Obtaining a warrant takes a long time and is usually reserved for high-priority cases in which people are suspected of crimes beyond immigration violations, Lopez said. “It is much easier for ICE to arrest individuals in public,” she said.
He watches: Immigrant families claim that children in ICE custody face unsafe and unsanitary conditions
In the past, federal immigration officers would not forcibly enter homes if they only had an administrative order issued by ICE itself, without a judge’s approval. Some lower courts have ruled in the past that entering homes without a warrant is a violation of the Fourth Amendment.
Designated ICE officials have the authority to issue administrative orders. Arrest warrants require “probable cause to believe” that the person named in the arrest warrant is subject to removal. But they are not reviewed by anyone in the judiciary.
The Associated Press reported on January 22 that a leaked ICE memo approved entry into homes without consent using an administrative order alone, as long as a final removal order was issued.
The memo was used to train new ICE officers, and “those still in training are required to follow the memo’s instructions rather than written training materials that actually contradict the memo,” the AP said, citing the whistleblower’s revelation.
The May 12, 2025, memo, signed by acting ICE Director Todd Lyons, said DHS “has not historically relied on administrative warrants alone to detain aliens subject to final orders of removal at their place of residence” but added that “DHS’s Office of the General Counsel recently determined that the U.S. Constitution, the Immigration and Nationality Act, and immigration regulations do not prohibit reliance on administrative warrants for this purpose.”
If the policy were challenged in court, it is unclear whether it would be held constitutional.
What can people do if they believe ICE has violated their Fourth Amendment rights?
If you believe your rights have been violated, potentially causing injury or property loss, your options for filing a claim for compensation are limited.
Unlike many state laws, federal law generally prohibits civil lawsuits against federal officials for violating people’s rights. A 1971 Supreme Court decision briefly relaxed these prohibitions, before tightening them again.

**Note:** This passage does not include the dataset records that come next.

(** A first full sync of the same volume, from the live side. *)
Definition ex_first_sync : FullSyncRequest := mkFullSyncRequest "ns" "v" ex_source "" [] [] false [] ex_policy false.
Definition ex_full_run := Mem.run_on (ApplyFullSyncWithToken ex_pool ex_first_sync "") ex_replica.

Lemma ex_full_effects :
  effects ex_same (λ _, ex_served) (snd ex_full_run) ex_replica_disk (mirrored ex_served "ns/v" "/data/ns/v" ex_replica_disk).
Proof.
  let t := eval vm_compute in (snd ex_full_run) in change (snd ex_full_run) with t.
  kept. eexists. split; [split; [|intros _ _; cbv zeta; intros source _]; apply (mirrored_mirrors ex_same false ex_served "ns/v" "/data/ns/v" ex_replica_disk)|].
  repeat kept. done.
Qed.

Lemma full_sync_mirrors_witness :
  let r := ex_full_run in
  fst (fst r) = Ok tt ∧ ex_served "ns/v/save" = Some "new" ∧
  ∃ c', mirrored ex_served "ns/v" "/data/ns/v" ex_replica_disk ("/data/ns/v" +:+ "/save") = Some c' ∧
    (c' = "new" ∨ ex_same "new" c' = true).
Proof.
  intros r. assert (fst (fst r) = Ok tt) as E by (vm_compute; reflexivity). split; [exact E|].
  split; [vm_compute; reflexivity|].
  refine (full_sync_mirrors ex_same (λ _, ex_served) ex_pool ex_first_sync "" (snd r) ex_replica_disk
    (mirrored ex_served "ns/v" "/data/ns/v" ex_replica_disk) _ _ _ _ _ "/save" _).
  - apply ex_pool_usable.
  - rewrite <-E. apply run_self.
  - exact ex_full_effects.
  - reflexivity.
  - reflexivity.
  - reflexivity.
Defined.

End Replica.
(** ** Theorems *)

(** C31: The events of a rescan are exactly the difference of the two
    snapshots: one event for every path whose state changed, in the order
    of the paths, a write if the path is there and a deletion if it is
    gone; a reader that replays them on the old snapshot gets the new one.
    The one exception is a new file whose recorded state is the zero value
    (empty, mode 0, modified at the epoch), which is not reported. *)
Theorem snapshot_diff_replays previous current :
  let events := diffWatchedSnapshots previous current in
  StronglySorted (λ a b, str_lt a b = true) (map ev_Path events) ∧
  (∀ p op, mkFileEvent p op ∈ events ↔
     reported previous current p ∧
     op = match current !! p with Some _ => EventOpUpsert | None => EventOpDelete end) ∧
  ((∀ p, previous !! p = None → current !! p ≠ Some zero_state) →
   foldl (replay current) previous events = current).
Proof.
  cbv zeta. rewrite diff_paths.
  assert (∀ p, p ∈ stable_sort str_lt (changed_paths previous current) ↔ reported previous current p)
    as Hin by (intros p; by rewrite stable_sort_elem_of, changed_paths_spec).
  split; [|split].
  - apply sorted_strict; [|apply stable_sort_sorted, _].
    rewrite stable_sort_perm. apply changed_paths_nodup.
  - intros p op. unfold diffWatchedSnapshots. rewrite <-Hin. split.
    + intros H. apply list_elem_of_In, in_map_iff in H as (x & Hx & H). apply list_elem_of_In in H.
      unfold diff_event in Hx. by simplify_eq.
    + intros [H ->]. apply list_elem_of_In, in_map_iff. exists p. split; [done|]. by apply list_elem_of_In.
  - intros Hz. apply map_eq. intros q. unfold diffWatchedSnapshots. rewrite replay_all.
    destruct (bool_decide _) eqn:E; [done|]. apply bool_decide_eq_false in E. rewrite Hin in E.
    unfold reported in E. destruct (decide (previous !! q = current !! q)) as [|Hne]; [done|].
    destruct E. split; [done|]. intros [H1 H2]. by eapply Hz.
Qed.

End Watch.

“In one case, the Supreme Court held that people who were illegally excluded from the Social Security disability rolls and left without income could not sue, even though they did not receive due process. In another, the court declared that a man dying of cancer after prison repeatedly denied him any medical care could not sue,” wrote Erwin Chemerinsky, dean of the UC Berkeley School of Law, and Bert Newborn, professor emeritus of law at New York University.
There may be an opportunity to file a lawsuit under a different law, the federal Tort Claims Act, said David Rudofsky, a law professor at the University of Pennsylvania.
However, he said plaintiffs will face a major challenge: “It’s not an easy road, and most people can’t afford to hire a lawyer.”